Regular anthropometric measurements added to an adequate, balanced diet and a healthy environment are some important primary preventive strategies.

Primary Prevention

  • Primary prevention mainly involves frequent monitoring of anthropometric measurements such as weight for age, height for age, weight for height and head circumference.
  • Failure to thrive is usually insidious in onset and therefore these measurements need to be monitored at every well- child visit. Early detection is associated with better outcomes.
  • Perfecting feeding/parenting techniques, developing a good relationship with the child, building a homely environment and a disciplined feeding style are all other aspects that must be monitored. [1]
  • Children should be fed at regulars intervals in an upright position (e.g. high chair) and parents should ideally eat with the child and encourage, not force the child to eat. Calorie requirements should be calculated.
  • Exclusive and regular breastfeeding till the age of 6 months , lactation support, preparing energy dense formula by adding glucose polymers or extra lipids and correctly balancing the water : formula concentration in feeds are other important preventive strategies. [2]
  • Parent education regarding these nutritional aspects as well as building a good dynamic between the parent and child are important goals in preventing as well as treating failure to thrive.
  • Families facing financial difficulty can avail government services offering vitamin and mineral fortified formula as well as the help of home nurses. [3]
  • Children can be encouraged to eat their meals by adding butter, peanut butter, cheese, dried fruits, sour cream, etcetera to the food. Follow the rule – 3 meals, 3 snacks and 3 choices.
  • Efforts to identify ‘families in need of extra help/services’ will help prevent child abuse.

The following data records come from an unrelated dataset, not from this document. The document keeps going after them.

Definition reset_fault : Command := λ a,
  let s := ma_snapshot a in
  let from := as_state s in
  if negb (from ==? AState.Fault) then actuator_reject CommandStatus.Rejected from "No actuator fault to reset" a
  else if negb (as_configured s) || ma_persistent_blocker a then
    actuator_reject CommandStatus.Rejected from "Persistent fault blocker is still active" a
  else if dlt (ac_stopped_velocity_epsilon_rad_s (ma_config a)) (dabs (as_actual_velocity_rad_s s)) then
    actuator_reject CommandStatus.Busy from "Wait for neutral velocity before fault reset" a
  else
    accept from "Fault reset to safe DISABLED state" 0
      (next_generation a <| ma_snapshot ::= λ s, s <| as_fault := AFault.None |> <| as_drive_enabled := false |>
           <| as_homed := false |> <| as_state := AState.Disabled |> <| as_motion_mode := Motion.None |>
           <| as_target_velocity_rad_s := dzero |> <| as_target_position_rad := as_actual_position_rad s |>
           <| as_active_jog_token := 0 |> |>
         <| ma_tracking_error_count := 0 |>).

Definition inject_fault (reason : ActuatorFaultReason) (persistent : bool) (a : MockActuatorProfile)
    : MockActuatorProfile :=
  if reason ==? AFault.None then a else actuator_raise_fault reason persistent a.

Definition clear_injected_blocker (a : MockActuatorProfile) : MockActuatorProfile :=
  a <| ma_persistent_blocker := false |>.

(** ** Time *)

Definition max_elapsed_ns : Z := 2 ^ 63 - 1.

Definition advance_clock (elapsed : Z) (a : MockActuatorProfile) : MockActuatorProfile :=
  a <| ma_monotonic_elapsed_ns ::= λ now,
         if max_elapsed_ns - now <? elapsed then max_elapsed_ns else now + elapsed |>.

Definition jog_expired (a : MockActuatorProfile) : bool :=
  (as_state (ma_snapshot a) ==? AState.Running) && negb (as_active_jog_token (ma_snapshot a) =? 0) &&
  ((ma_jog_deadline_ns a <=? ma_monotonic_elapsed_ns a) || (ma_jog_max_deadline_ns a <=? ma_monotonic_elapsed_ns a)).

Definition tick_deadman (a : MockActuatorProfile) : MockActuatorProfile :=
  if jog_expired a then
    begin_stop false false a
      <| ma_snapshot ::= λ s, s <| as_last_reject := "Jog deadman timeout; Normal Stop active" |> |>
  else a.

Definition homing_done (a : MockActuatorProfile) : bool :=
  (as_state (ma_snapshot a) ==? AState.Homing) &&
  (to_ns (ac_homing_duration (ma_config a)) <=? ma_monotonic_elapsed_ns a - ma_homing_started_ns a).

Definition finish_homing (a : MockActuatorProfile) : MockActuatorProfile :=
  update_snapshot_errors
    (a <| ma_snapshot ::= λ s, s <| as_actual_position_rad := dzero |> <| as_target_position_rad := dzero |>
         <| as_actual_velocity_rad_s := dzero |> <| as_target_velocity_rad_s := dzero |> <| as_homed := true |>
         <| as_state := AState.Ready |> <| as_motion_mode := Motion.None |> |>).

(** [duration<double>(step).count()] *)
Definition physics_dt (elapsed : Z) (c : MockActuatorConfig) : double :=
  ddiv (d_of_Z (Z.min elapsed (to_ns (ac_max_physics_step c)))) (d_of_Z (10 ^ 9)).

Definition tick_physics (elapsed : Z) (a : MockActuatorProfile) : MockActuatorProfile :=
  let c := ma_config a in
  let dt := physics_dt elapsed c in
  let st := as_state (ma_snapshot a) in
  let response :=
    if (st ==? AState.Stopping) || (st ==? AState.Fault) then
      if ma_quick_stopping a then ac_quick_stop_response_per_s c else ac_normal_stop_response_per_s c
    else ac_velocity_response_per_s c in
  let alpha := dclamp (dmul response dt) dzero d_one in
  a <| ma_snapshot ::= λ s,
         let velocity := dadd (as_actual_velocity_rad_s s)
                           (dmul alpha (dsub (as_target_velocity_rad_s s) (as_actual_velocity_rad_s s))) in
         s <| as_actual_velocity_rad_s := velocity |>
           <| as_target_position_rad := dadd (as_target_position_rad s) (dmul (as_target_velocity_rad_s s) dt) |>
           <| as_actual_position_rad := dadd (as_actual_position_rad s) (dmul velocity dt) |> |>.

Definition tick_limits (a : MockActuatorProfile) : MockActuatorProfile :=
  let s := ma_snapshot a in
  let lo := ac_min_position_rad (ma_config a) in
  let hi := ac_max_position_rad (ma_config a) in
  if dlt hi (as_target_position_rad s) || dlt hi (as_actual_position_rad s) then
    actuator_raise_fault AFault.SoftLimitPositive false
      (a <| ma_snapshot ::= λ s, s <| as_target_position_rad := hi |>
           <| as_actual_position_rad := dmin (as_actual_position_rad s) hi |> |>)
  else if dlt (as_target_position_rad s) lo || dlt (as_actual_position_rad s) lo then
    actuator_raise_fault AFault.SoftLimitNegative false
      (a <| ma_snapshot ::= λ s, s <| as_target_position_rad := lo |>
           <| as_actual_position_rad := dmax (as_actual_position_rad s) lo |> |>)
  else a.

Definition tick_tracking (a : MockActuatorProfile) : MockActuatorProfile :=
  if (as_state (ma_snapshot a) ==? AState.Running) &&
     dlt (ac_tracking_error_threshold_rad (ma_config a)) (dabs (as_position_error_rad (ma_snapshot a))) then
    let a := a <| ma_tracking_error_count ::= λ n, u32 (n + 1) |> in
    if ac_tracking_error_cycles (ma_config a) <=? ma_tracking_error_count a then
      actuator_raise_fault AFault.TrackingError false a
    else a
  else a <| ma_tracking_error_count := 0 |>.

  1. Goldbloom RB (1982). "Failure to thrive". Pediatr Clin North Am. 29 (1): 151–66. doi:10.1016/s0031-3955(16)34114-1. PMID 6276853.
  2. Jeong SJ (2011). "Nutritional approach to failure to thrive". Korean J Pediatr. 54 (7): 277–81. doi:10.3345/kjp.2011.54.7.277. PMC 3195791. PMID 22025919.
  3. Nangia S, Tiwari S (2013). "Failure to thrive". Indian J Pediatr. 80 (7): 585–9. doi:10.1007/s12098-013-1003-1. PMID 23604606.